▶ Work item:
Look through the data below and count each line where the word "assert" appears. Reply with the count alone.

Stored items
(** The loop of [matchingAnalyses] over a list of analysis dicts keeps the
    analyses that satisfy the rules. *)
Lemma matchingAnalyses_loop rules (l : list (gmap string string)) acc :
  rules ≠ [] →
  for_each (λ matchingResults analysis,
              ms ← rule_matches_all re_match rules analysis;
              if negb (bool_decide (ms = [])) && all ms
              then Ok (matchingResults ++ [analysis])
              else Ok matchingResults)
           acc (EDict <$> l)
  = Ok (acc ++ (EDict <$> filter (analysis_satisfies re_match rules) l)).
Proof.
  intros Hne. revert acc. induction l as [|a l IH]; intros acc.
  - simpl. by rewrite app_nil_r.
  - rewrite fmap_cons. cbn [for_each]. rewrite rule_matches_all_dict.
    cbn [mbind result_bind]. rewrite all_fmap.
    rewrite bool_decide_eq_false_2 by (by intros ?%fmap_nil_inv).
    rewrite filter_cons. simpl negb. rewrite andb_true_l.
    destruct (forallb _ rules) eqn:Hsat.
    + rewrite decide_True by (by apply forallb_analysis_satisfies).
      cbn [mbind result_bind]. rewrite IH, fmap_cons. by rewrite <-app_assoc.
    + cbn [mbind result_bind].
      rewrite decide_False; [by rewrite IH|].
      rewrite <-forallb_analysis_satisfies. congruence.
Qed.

(** What the token-scoped rules give when every addressed field is absent
    or a string: a boolean per rule, all [True] exactly when all pass. *)
Lemma otherMatches_on_string tokenJson rules :
  Forall (rule_on_string tokenJson) rules →
  ∃ ms, mapM (other_match re_match tokenJson) rules = Ok ms ∧
        length ms = length rules ∧
        (all ms = true ↔ Forall (rule_passes re_match tokenJson) rules).
Proof.
  induction rules as [|rule rules IH].
  - intros _. exists []. by split; [|split].
  - intros [Hrule Hall]%Forall_cons.
    destruct (IH Hall) as (ms & Hms & Hlen & Hiff).
    rewrite mapM_result_cons, Hms. unfold other_match at 1.
    destruct Hrule as [Hnone|[s Hs]].
    + rewrite Hnone. exists (false :: ms). simpl.
      split; [done|]. split; [by rewrite Hlen|].
      rewrite Forall_cons. split; [done|].
      intros [(s & ? & _) _]. congruence.
    + rewrite Hs. exists (re_match rule.2 s :: ms). simpl.
      split; [done|]. split; [by rewrite Hlen|].
      rewrite Forall_cons, <-Hiff. unfold all, rule_passes. simpl.
      rewrite andb_true_iff. unfold id at 1.
      split.
      * intros [Hm Hrest]. split; [by exists s|done].
      * intros [(s' & Hs' & Hm) Hrest]. rewrite Hs in Hs'.
        injection Hs' as <-. done.
Qed.

(** X4.  [matchingAnalyses] is a filter: for a template built by the
    constructor and [addRule] that has analysis-scoped rules and whose
    token-scoped rules, if any, all pass, on a token carrying a list of
    analyses it returns the analyses that satisfy every analysis-scoped
    rule, in their order and with their repetitions. *)
Theorem matchingAnalyses_filter self tokenJson arules
    (l : list (gmap string string)) :
  reachable re_compile self →
  analysisRules self = Some arules →
  (∀ orules, otherRules self = Some orules →
             Forall (rule_passes re_match tokenJson) orules) →
  tokenJson !! "analysis" = Some (VList l) →
  matchingAnalyses re_match self tokenJson
  = Ok (EDict <$> filter (analysis_satisfies re_match arules) l).
Proof.
  intros Hreach Ha Ho Hl.
  apply reachable_not_nil in Hreach as [Hna Hno].
  assert (arules ≠ []) as Hne by (intros ->; done).
  unfold matchingAnalyses. rewrite Ha.
  destruct (otherRules self) as [orules|] eqn:Eo; simpl.
  - rewrite (otherMatches_pass _ _ _ (Ho _ eq_refl)). simpl.
    rewrite all_const_true. case_bool_decide as Hnil; simpl.
    { apply fmap_nil_inv in Hnil. by subst. }
    rewrite Hl. simpl. by rewrite (matchingAnalyses_loop arules l [] Hne).
  - rewrite Hl. simpl. by rewrite (matchingAnalyses_loop arules l [] Hne).
Qed.

(** X5.  The boolean and the list agree: for a template built by the
    constructor and [addRule] that has analysis-scoped rules, on a token
    carrying a list of analyses and holding strings in the fields the
    token-scoped rules address, both queries return, and [matches] is
    [True] exactly when [matchingAnalyses] is not empty. *)
Theorem matches_iff_matchingAnalyses self tokenJson arules
    (l : list (gmap string string)) :
  reachable re_compile self →
  analysisRules self = Some arules →
  (∀ orules, otherRules self = Some orules →
             Forall (rule_on_string tokenJson) orules) →
  tokenJson !! "analysis" = Some (VList l) →
  ∃ b matchingResults,
    matches re_match self tokenJson = Ok b ∧
    matchingAnalyses re_match self tokenJson = Ok matchingResults ∧
    (b = true ↔ matchingResults ≠ []).
Proof.
  intros Hreach Ha Ho Hl.
  apply reachable_not_nil in Hreach as [Hna Hno].
  assert (arules ≠ []) as Hne by (intros ->; done).
  assert (any ((λ a, forallb
            (λ rule, re_match rule.2 (default "" (a !! rule.1))) arules) <$> l)
          = true ↔
          EDict <$> filter (analysis_satisfies re_match arules) l ≠ [])
    as Hagree.
  { rewrite any_true_iff, list_elem_of_fmap. split.
    - intros (a & Hsat & Hin) Hnil. apply fmap_nil_inv in Hnil.
      assert (a ∈ filter (analysis_satisfies re_match arules) l) as Ha'.
      { apply list_elem_of_filter. split; [|done].
        by apply forallb_analysis_satisfies. }
      rewrite Hnil in Ha'. by apply elem_of_nil in Ha'.
    - intros Hnil.
      destruct (filter (analysis_satisfies re_match arules) l) as [|a l'] eqn:Hf;
        [done|].
      assert (a ∈ filter (analysis_satisfies re_match arules) l) as Ha'
        by (rewrite Hf; by left).
      apply list_elem_of_filter in Ha' as [Hsat Hin]. exists a.
      split; [|done]. symmetry. by apply forallb_analysis_satisfies. }
  unfold matches, matchingAnalyses. rewrite Ha.
  destruct (otherRules self) as [orules|] eqn:Eo; simpl.
  - destruct (otherMatches_on_string tokenJson orules (Ho _ eq_refl))
      as (ms & Hms & Hlen & _).
    rewrite Hms. simpl.
    rewrite bool_decide_eq_false_2; cycle 1.
    { intros ->. destruct orules; [done|by simpl in Hlen]. }
    simpl. destruct (all ms); simpl.
    + rewrite Hl. simpl. rewrite totalMatches_dicts. simpl.
      rewrite (matchingAnalyses_loop arules l [] Hne). simpl.
      by eexists _, _.
    + exists false, []. by split; [|split].
  - rewrite Hl. simpl. rewrite totalMatches_dicts. simpl.
    rewrite (matchingAnalyses_loop arules l [] Hne). simpl.
    by eexists _, _.
Qed.

(** X6.  The token-scoped gate of [matchingAnalyses]: when the fields the
    token-scoped rules address are absent or strings and some token-scoped
    rule fails, [matchingAnalyses] returns the empty list, whatever the
    analysis-scoped rules are and whether or not the token has analyses. *)
Theorem matchingAnalyses_token_gate self tokenJson orules :
  otherRules self = Some orules →
  Forall (rule_on_string tokenJson) orules →
  Exists (rule_fails re_match tokenJson) orules →
  matchingAnalyses re_match self tokenJson = Ok [].
Proof.
  intros Ho Hstr Hfail. unfold matchingAnalyses. rewrite Ho.
  destruct (otherMatches_on_string tokenJson orules Hstr)
    as (ms & Hms & _ & Hiff).
  rewrite Hms. simpl.
  assert (all ms = false) as ->.
  { apply not_true_is_false. rewrite Hiff. intros Hpass.
    apply Exists_exists in Hfail as (rule & Hin & Hrule).
    eapply Forall_forall in Hpass as (s & Hs & Hm); [|done].
    destruct Hrule as [Hnone|(s' & Hs' & Hm')]; congruence. }
  by rewrite orb_true_r.
Qed.




End analyses_properties.

Lemma matchingAnalyses_filter_witness :
  matchingAnalyses lit_match template_S_ol token_oli
  = Ok (EDict <$> filter (analysis_satisfies lit_match [("partofspeech", "S")])
                         analyses_oli).
Proof.
  apply (matchingAnalyses_filter lit_compile lit_match template_S_ol token_oli).
  - by apply (WordTemplate_init_reachable lit_compile
                [("partofspeech", "S"); ("text", "ol")]).
  - reflexivity.
  - intros orules [= <-]. repeat constructor.
    exists "oli". split; reflexivity.
  - reflexivity.
Defined.

Lemma matches_iff_matchingAnalyses_witness :
  ∃ b matchingResults,
    matches lit_match template_S_abc token_oli = Ok b ∧
    matchingAnalyses lit_match template_S_abc token_oli = Ok matchingResults ∧
    (b = true ↔ matchingResults ≠ []).
Proof.
  apply (matches_iff_matchingAnalyses lit_compile lit_match template_S_abc
           token_oli [("partofspeech", "S")] analyses_oli).
  - by apply (WordTemplate_init_reachable lit_compile
                [("partofspeech", "S"); ("text", "abc")]).
  - reflexivity.
  - intros orules [= <-]. apply Forall_cons. split; [|constructor].
    right. by exists "oli".
  - reflexivity.
Defined.

Lemma matchingAnalyses_token_gate_witness :
  matchingAnalyses lit_match template_S_abc token_plain = Ok [].
Proof.
  apply (matchingAnalyses_token_gate lit_match template_S_abc token_plain
           [("text", "abc")]).
  - reflexivity.
  - apply Forall_cons. split; [|constructor]. right. by exists "oli".
  - apply Exists_cons_hd. right. exists "oli". split; reflexivity.
Defined.

(** An analysis that occurs twice is reported at its first position both
    times. *)
Example matchingAnalyseIndexes_duplicates :
  matchingAnalyseIndexes lit_match template_S_ol
    {[ "text" := VStr "oli";
       "analysis" := VList [ {[ "partofspeech" := "S" ]};
                             {[ "partofspeech" := "V" ]};
                             {[ "partofspeech" := "S" ]} ] ]}
  = IndexOk [0; 0].
Proof. by vm_compute. Qed.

▶ Answer to this exercise:
6